Development of red-light cleavable PEG-PLA nanoparticles as delivery systems for cancer therapy

Abstract

The development of targeted delivery systems can improve the selectivity of cancer drugs. Additionally, a system that promotes the controlled delivery of the drug triggered by an external stimulus in the exact target tissue is highly desirable. Regarding the light stimulus, the NIR window (650–950 nm) is the most suitable due to its higher capacity of penetration in human tissues and less harmful effects on normal cells.
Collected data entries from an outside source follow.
(* ===== verification/JsonProc.v ===== *)
(** * JsonProc.v: the fields of management TLVs in JSON

    [struct JsonProc] of [src/src/comp.h], the base of the classes that print a
    structure as JSON and that read it, and the functions of [src/src/json.cpp]
    that go through the fields of each structure.  The class [JsonProc] has the
    virtual methods; its monad is what the derived class does with them, where a
    method that returns false ends the [&&] of its caller.  The overloads of
    [procValue] and [procArray] are one method with the type of the value. *)

From S2P Require Import Prelude CStr Types Ids MngTlvs.

(** ** The virtual methods *)

(** The types of [procValue]. *)
Inductive vtype : Type -> Type :=
| V_u8 : vtype Z
| V_u16 : vtype Z
| V_u32 : vtype Z
| V_u64 : vtype Z
| V_i8 : vtype Z
| V_i16 : vtype Z
| V_i32 : vtype Z
| V_i64 : vtype Z
| V_networkProtocol : vtype Z
| V_clockAccuracy : vtype Z
| V_faultRecord : vtype Z
| V_timeSource : vtype Z
| V_portState : vtype Z
| V_delayMechanism : vtype Z
| V_linuxptpTimeStamp : vtype Z
| V_linuxptpPowerProfileVersion : vtype Z
| V_linuxptpUnicastState : vtype Z
| V_TimeInterval : vtype TimeInterval_t
| V_Timestamp : vtype Timestamp_t
| V_ClockIdentity : vtype ClockIdentity_t
| V_PortIdentity : vtype PortIdentity_t
| V_PortAddress : vtype PortAddress_t
| V_ClockQuality : vtype ClockQuality_t
| V_PTPText : vtype PTPText_t
| V_FaultRecord : vtype FaultRecord_t
| V_AcceptableMaster : vtype AcceptableMaster_t
| V_LinuxptpUnicastMaster : vtype LinuxptpUnicastMaster_t.
(** The types of the elements of [procArray]. *)
Inductive atype : Type -> Type :=
| A_ClockIdentity : atype ClockIdentity_t
| A_PortAddress : atype PortAddress_t
| A_FaultRecord : atype FaultRecord_t
| A_AcceptableMaster : atype AcceptableMaster_t
| A_LinuxptpUnicastMaster : atype LinuxptpUnicastMaster_t.

(** A method takes what its reference parameter holds and returns what it leaves
    there.  The first three operations are the return of true, [&&] and the
    return of false. *)
Class JsonProc (m : Type -> Type) := {
  jret {A : Type} : A -> m A;
  jand {A B : Type} : m A -> (A -> m B) -> m B;
  jfail {A : Type} : m A;
  procValue {T : Type} : vtype T -> string -> T -> m T;
  procBinary : string -> list byte -> Z -> m (list byte * Z)%type;
  procOctets : string -> list byte -> Z -> m (list byte);
  procFlag : string -> Z -> Z -> m Z;
  procZeroFlag : Z -> m Z;
  procArray {T : Type} : atype T -> string -> list T -> m (list T)
}.

Declare Scope jsonproc_scope.
Delimit Scope jsonproc_scope with jsonproc.
Notation "x <- p ;; k" := (jand p (fun x => k))
  (at level 100, p at next level, right associativity) : jsonproc_scope.

Definition NOTIFY_PORT_STATE : Z := 0.
Definition NOTIFY_TIME_SYNC : Z := 1.
Definition NOTIFY_PARENT_DATA_SET : Z := 2.
Definition NOTIFY_CMLDS : Z := 3.
Definition STAT_SYNC : nat := 0.
Definition STAT_DELAY_REQ : nat := 1.
Definition STAT_PDELAY_REQ : nat := 2.
Definition STAT_PDELAY_RESP : nat := 3.
Definition STAT_FOLLOW_UP : nat := 8.
Definition STAT_DELAY_RESP : nat := 9.
Definition STAT_PDELAY_RESP_FOLLOW_UP : nat := 10.
Definition STAT_ANNOUNCE : nat := 11.
Definition STAT_SIGNALING : nat := 12.
Definition STAT_MANAGEMENT : nat := 13.

Section Fields.
Context {m : Type -> Type} `{JsonProc m}.
#[local] Open Scope jsonproc_scope.

(** [PROC_EVENT_FLG]: one bit of the events. *)
Definition proc_event (name : string) (event : Z) (bitmask : list byte) : m (list byte) :=
  let quot := Z.to_nat (div_event_wo event).1 in
  octet <- procFlag name (b2z (nth quot bitmask x00)) (div_event_wo event).2 ;;
  jret (<[quot := z2b octet]> bitmask).
(** [PROC_FLD]: one counter of messages. *)
Definition proc_stat (name : string) (stat : nat) (MsgType : list Z) : m (list Z) :=
  count <- procValue V_u64 name (nth stat MsgType 0) ;;
  jret (<[stat := count]> MsgType).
In this work, new red-light-responsive nanoparticles for doxorubicin delivery were developed. The nanoparticles were based on cleavable di-block copolymers of poly(ethylene glycol) (PEG) and poly(lactic acid) (PLA) linked by a red-light sensitive segment (1,2-bis(2-hydroxyethylthio)ethylene, BHETE). The PEG-BHETE-PLA copolymers were synthesized under mild conditions and exhibited a narrow polydispersity. The nanoparticles presented a size between 53 and 133 nm, with a doxorubicin loading capacity between 1.2 and 4.4 wt%. Release study of the encapsulated doxorubicin confirms the light-triggered nanoparticle disassembly process. In vitro cytotoxicity tests in MCF7 cell line, for the light-triggered nanoparticles, showed a decrease in cancer cells’ viability higher than 25% compared to non-irradiated cells. Due to the promising results obtained with the light-sensitive PEG-BHETE-PLA nanoparticles, these materials have great potential to be used in drug delivery systems for cancer therapy.